Tetrahedral Framework Nucleic Acids Ameliorate Insulin Resistance in Type 2 Diabetes Mellitus <i>via</i> the PI3K/Akt Pathway
Yanjing Li, Yuanlin Tang, Sirong Shi, Shaojingya Gao, Yun Wang, Dexuan Xiao, Tianyu Chen, Qing He, Junjiang Zhang, Yunfeng Lin
Abstract
Insulin resistance (IR) is one of the essential conditions in the development of type 2 diabetes mellitus (T2DM). IR occurs in hepatic cells when the insulin receptor substrate-1 (IRS-1)/phosphatidylinositol 3-kinase (PI3K)/protein kinase B (Akt) signaling pathway is downregulated; thus, activating this pathway can significantly improve insulin sensitivity and ameliorate T2DM. Tetrahedral framework nucleic acids (tFNAs), a DNA nanomaterial, are synthesized from four single-stranded DNA molecules. tFNAs possess excellent biocompatibility and good water solubility and stability. tFNAs can promote cell proliferation, cell autophagy, wound healing, and nerve regeneration by activating the PI3K/Akt pathway.
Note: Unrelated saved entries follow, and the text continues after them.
(* ===== verification/Binding.v ===== *)
(** * The Python binding: [python/pynve/bindings/binding_layers.hpp] and the pooled lookup of
    [python/pynve/torch_bindings/nve_torch_ops.cu]

    [NVEmbedBinding] keeps an embedding layer, one execution context for every CUDA stream it
    is called on, and the buffers of back-propagation. The layer is used through the class
    [EmbeddingLayer] ([include/embedding_layer.hpp]), which the linear layer implements. The
    derived classes build a layer from their arguments ([hierarchical_tables],
    [linear_table_config], [gpu_layer_config]) and save and load its table. *)
From Stdlib Require Import Sorted.
From S2P Require Import Prelude Float32 EcHash SetAssoc HostModify CacheCoherence DataTypes InsertHeuristic Buffers AutoInsert Pooling HostLayer Serialization CacheQuery.
From S2P Require Import DeviceModify DeviceSelect DeviceTies DeviceOps FindAndCombine Dedup Gradients GpuLayer GpuTable HierModify LinearLayer.

(** ** The interface of a layer *)

(** [None] is a call that never returns. A lookup returns the hit rates it wrote into the
    array it was given. *)
Class EmbeddingLayer (L : Type) := {
  el_create_context : Z -> Z -> L -> Z * L;
  el_lookup (ctx num_keys keys output output_stride : Z) (pool : option linear_pooling) (hitrates : list f32) : L -> outcome (list f32) * L;
  el_insert (ctx num_keys keys value_stride value_size values table_id : Z) : L -> option (outcome unit * L);
  el_update (ctx num_keys keys value_stride value_size values table_id : Z) : L -> option (outcome unit * L);
  el_accumulate (ctx num_keys keys value_stride value_size values : Z) (value_type : DataType_t) (table_id : Z) : L -> option (outcome unit * L);
  el_clear (ctx : Z) : L -> option (outcome unit * L);
  el_erase (ctx num_keys keys table_id : Z) : L -> option (outcome unit * L)
}.

(** ** [NVEmbedBinding] *)

(** The back-propagation: [cb_created] once there is a [GradientCalculator]; [cb_location] is
    its [h_location_buffer_]. *)
Record backprop := { cb_created : bool; max_num_keys : Z; cb_location : Z -> Z }.

Section Binding.
Context {L : Type} `{EmbeddingLayer L}.

Record binding := {
  nb_layer : L; nb_row_size_in_bytes : Z; nb_data_type : DataType_t; nb_device_id : Z; nb_modify_stream : Z;
  stream_ctx_map : gmap Z Z; logging_interval : Z; logging_counter : Z; nb_log : list (list f32); nb_backprop : backprop
}.
Definition with_layer (b : binding) (l : L) (m : gmap Z Z) : binding :=
  {| nb_layer := l; nb_row_size_in_bytes := nb_row_size_in_bytes b; nb_data_type := nb_data_type b; nb_device_id := nb_device_id b;
     nb_modify_stream := nb_modify_stream b; stream_ctx_map := m; logging_interval := logging_interval b; logging_counter := logging_counter b;
     nb_log := nb_log b; nb_backprop := nb_backprop b |}.
Definition with_backprop (b : binding) (c : backprop) : binding :=
  {| nb_layer := nb_layer b; nb_row_size_in_bytes := nb_row_size_in_bytes b; nb_data_type := nb_data_type b; nb_device_id := nb_device_id b;
     nb_modify_stream := nb_modify_stream b; stream_ctx_map := stream_ctx_map b; logging_interval := logging_interval b;
     logging_counter := logging_counter b; nb_log := nb_log b; nb_backprop := c |}.

Definition element_size (dtype : DataType_t) : Z := if bool_decide (dtype = Float32) then 4 else 2.

(** The constructor of the base class; the derived one sets the layer. *)
Definition new_binding (device_id row_size : Z) (dtype : DataType_t) (interval modify_stream : Z) (l : L) (c : backprop) : binding :=
  {| nb_layer := l; nb_row_size_in_bytes := row_size * element_size dtype; nb_data_type := dtype; nb_device_id := device_id;
     nb_modify_stream := if 0 <=? device_id then modify_stream else 0; stream_ctx_map := ∅; logging_interval := interval; logging_counter := 0;
     nb_log := []; nb_backprop := c |}.

Definition get_embedding_dim (b : binding) : outcome Z :=
  match nb_data_type b with
  | Float32 => Ok (nb_row_size_in_bytes b / 4)
  | Float16 => Ok (nb_row_size_in_bytes b / 2)
  | _ => Throw "Invalid data type"
  end.

(** [get_exec_context]: one context for every stream. *)
Definition get_exec_context (stream : Z) (b : binding) : Z * binding :=
  match stream_ctx_map b !! stream with
  | Some ctx => (ctx, b)
  | None => let r := el_create_context stream (nb_modify_stream b) (nb_layer b) in
            (r.1, with_layer b r.2 (<[stream := r.1]> (stream_ctx_map b)))
  end.
(** [release_contexts]. *)
Definition release_contexts (b : binding) : binding := with_layer b (nb_layer b) ∅.

Definition log_hit_rates (hit_rates : list f32) (b : binding) : binding :=
  if bool_decide (hit_rates = []) || negb (0 <? logging_interval b) then b
  else {| nb_layer := nb_layer b; nb_row_size_in_bytes := nb_row_size_in_bytes b; nb_data_type := nb_data_type b; nb_device_id := nb_device_id b;
          nb_modify_stream := nb_modify_stream b; stream_ctx_map := stream_ctx_map b; logging_interval := logging_interval b;
          logging_counter := logging_counter b + 1;
          nb_log := if Z.rem (logging_counter b) (logging_interval b) =? 0 then nb_log b ++ [hit_rates] else nb_log b;
          nb_backprop := nb_backprop b |}.

Definition lookup_pooled (num_keys keys output : Z) (pool : option linear_pooling) (stream : Z) (b : binding) : outcome unit * binding :=
  let '(ctx, b) := get_exec_context stream b in
  match el_lookup ctx num_keys keys output (nb_row_size_in_bytes b) pool [f32_zero; f32_zero; f32_zero] (nb_layer b) with
  | (Ok hitrates, l) => (Ok tt, log_hit_rates hitrates (with_layer b l (stream_ctx_map b)))
  | (Throw e, l) => (Throw e, with_layer b l (stream_ctx_map b))
  | (Undef e, l) => (Undef e, with_layer b l (stream_ctx_map b))
  end.
Definition lookup (num_keys keys output stream : Z) (b : binding) : outcome unit * binding := lookup_pooled num_keys keys output None stream b.

(** The parameters of [lookup_with_pooling]; [first] is [offsets[0]]. *)
Definition pooling_params (pooling_type : PoolingType_t) (num_offsets offsets first : Z) (weight_data_type : DataType_t) (weights : Z) : linear_pooling :=
  {| lp_pooling_type := pooling_type; lp_sparse_type := CSR; lp_key_indices := offsets; lp_first_index := first; lp_num_key_indices := num_offsets;
     lp_sparse_weights := weights; lp_weight_type := weight_data_type |}.
Definition lookup_with_pooling (num_keys keys output : Z) (pooling_type : PoolingType_t) (num_offsets offsets first : Z) (weight_data_type : DataType_t)
    (weights stream : Z) (b : binding) : outcome unit * binding :=
  lookup_pooled num_keys keys output (Some (pooling_params pooling_type num_offsets offsets first weight_data_type weights)) stream b.

(** The modifying operations: on all tables for updates and accumulations. *)
Definition modify (op : Z -> L -> option (outcome unit * L)) (stream : Z) (b : binding) : option (outcome unit * binding) :=
  let '(ctx, b) := get_exec_context stream b in
  match op ctx (nb_layer b) with
  | None => None
  | Some (o, l) => Some (o, with_layer b l (stream_ctx_map b))
  end.
Definition nb_accumulate (num_keys keys updates stream : Z) (b : binding) : option (outcome unit * binding) :=
  modify (fun ctx => el_accumulate ctx num_keys keys (nb_row_size_in_bytes b) (nb_row_size_in_bytes b) updates (nb_data_type b) (-1)) stream b.
Definition nb_update (num_keys keys updates stream : Z) (b : binding) : option (outcome unit * binding) :=
  modify (fun ctx => el_update ctx num_keys keys (nb_row_size_in_bytes b) (nb_row_size_in_bytes b) updates (-1)) stream b.
Definition nb_insert (num_keys keys values table_id stream : Z) (b : binding) : option (outcome unit * binding) :=
  modify (fun ctx => el_insert ctx num_keys keys (nb_row_size_in_bytes b) (nb_row_size_in_bytes b) values table_id) stream b.
Definition nb_clear (stream : Z) (b : binding) : option (outcome unit * binding) := modify el_clear stream b.
Definition nb_erase (num_keys keys table_id stream : Z) (b : binding) : option (outcome unit * binding) :=
  modify (fun ctx => el_erase ctx num_keys keys table_id) stream b.

(** *** Back-propagation *)

Section Backprop.
Context {E : Type} `{!ElementOps E} (IndexT : int_type).
Context (sort_pairs : list (Z * Z) -> list (Z * Z)) (encode : list Z -> list (Z * Z)) (exclusive_sum : list Z -> list Z).
Context (write_order : list (Z * Z) -> list (Z * Z)) (element_order : list (Z * E) -> list (Z * E)).
Definition MAX_RUN_SIZE : Z := 1024.

(** More keys than ever before: new buffers, of which [h_location_buffer_] is filled. *)
Definition grow_backprop (num_keys : Z) (c : backprop) : backprop :=
  if max_num_keys c <? num_keys then
    {| cb_created := true; max_num_keys := num_keys; cb_location := fun i => if (0 <=? i) && (i <? num_keys) then i else cb_location c i |}
  else {| cb_created := true; max_num_keys := max_num_keys c; cb_location := cb_location c |}.

(** The common part: keys, offsets and gradients are the contents of the buffers, [st] and
    [normalized] what the device buffers of the calculator hold before; the result is the
    number of unique keys, their buffer and the gradients. *)
Definition run_backprop (st : store) (normalized : Z -> E) (num_keys : Z) (keys : Z -> Z) (grads : Z -> E) (pooling_type : PoolingType_t) (num_offsets : Z) (offsets : Z -> Z)
    (weights : option (Z -> E)) (output_grads : Z -> E) (b : binding) : outcome (Z * store * (Z -> E)) * binding :=
  if negb (0 <=? nb_device_id b) then (Throw "backprop is not supported on a host-only layer", b)
  else
    let c := grow_backprop num_keys (nb_backprop b) in
    let embed_width := wrapu 32 (nb_row_size_in_bytes b / element_size (nb_data_type b)) in
    let r := compute_gradients IndexT MAX_RUN_SIZE sort_pairs encode exclusive_sum write_order element_order (cb_location c)
               false keys offsets grads weights num_offsets num_keys 0 embed_width pooling_type st normalized output_grads in
    (r, with_backprop b c).
Definition concat_backprop (st : store) (normalized : Z -> E) (num_keys : Z) (keys : Z -> Z) (grads output_grads : Z -> E) (b : binding) : outcome (Z * store * (Z -> E)) * binding :=
  run_backprop st normalized num_keys keys grads Concatenate 1 (fun _ => 0) None output_grads b.
Definition pooling_backprop (st : store) (normalized : Z -> E) (num_keys : Z) (keys : Z -> Z) (grads output_grads : Z -> E) (pooling_type : PoolingType_t) (num_offsets : Z)
    (offsets : Z -> Z) (weights : option (Z -> E)) (b : binding) : outcome (Z * store * (Z -> E)) * binding :=
  run_backprop st normalized num_keys keys grads pooling_type (wrapu 32 num_offsets) offsets weights output_grads b.
End Backprop.
End Binding.
Arguments binding : clear implicits.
Herein, we explore the effects and underlying mechanisms of tFNAs on IR. The results displayed that tFNAs could increase glucose uptake and ameliorate IR by activating the IRS-1/PI3K/Akt pathway in glucosamine (GlcN)-stimulated HepG2 cells. By employing a PI3K inhibitor, we confirmed that tFNAs reduce IR through the PI3K/Akt pathway. Moreover, tFNAs can promote hepatic cell proliferation and inhibit GlcN-induced cell apoptosis. In a T2DM mouse model, tFNAs reduce blood glucose levels and ameliorate hepatic IR via the PI3K/Akt pathway. Taken together, tFNAs can improve hepatic IR and alleviate T2DM through the PI3K/Akt pathway, making contribution to the potential application of tFNAs in T2DM.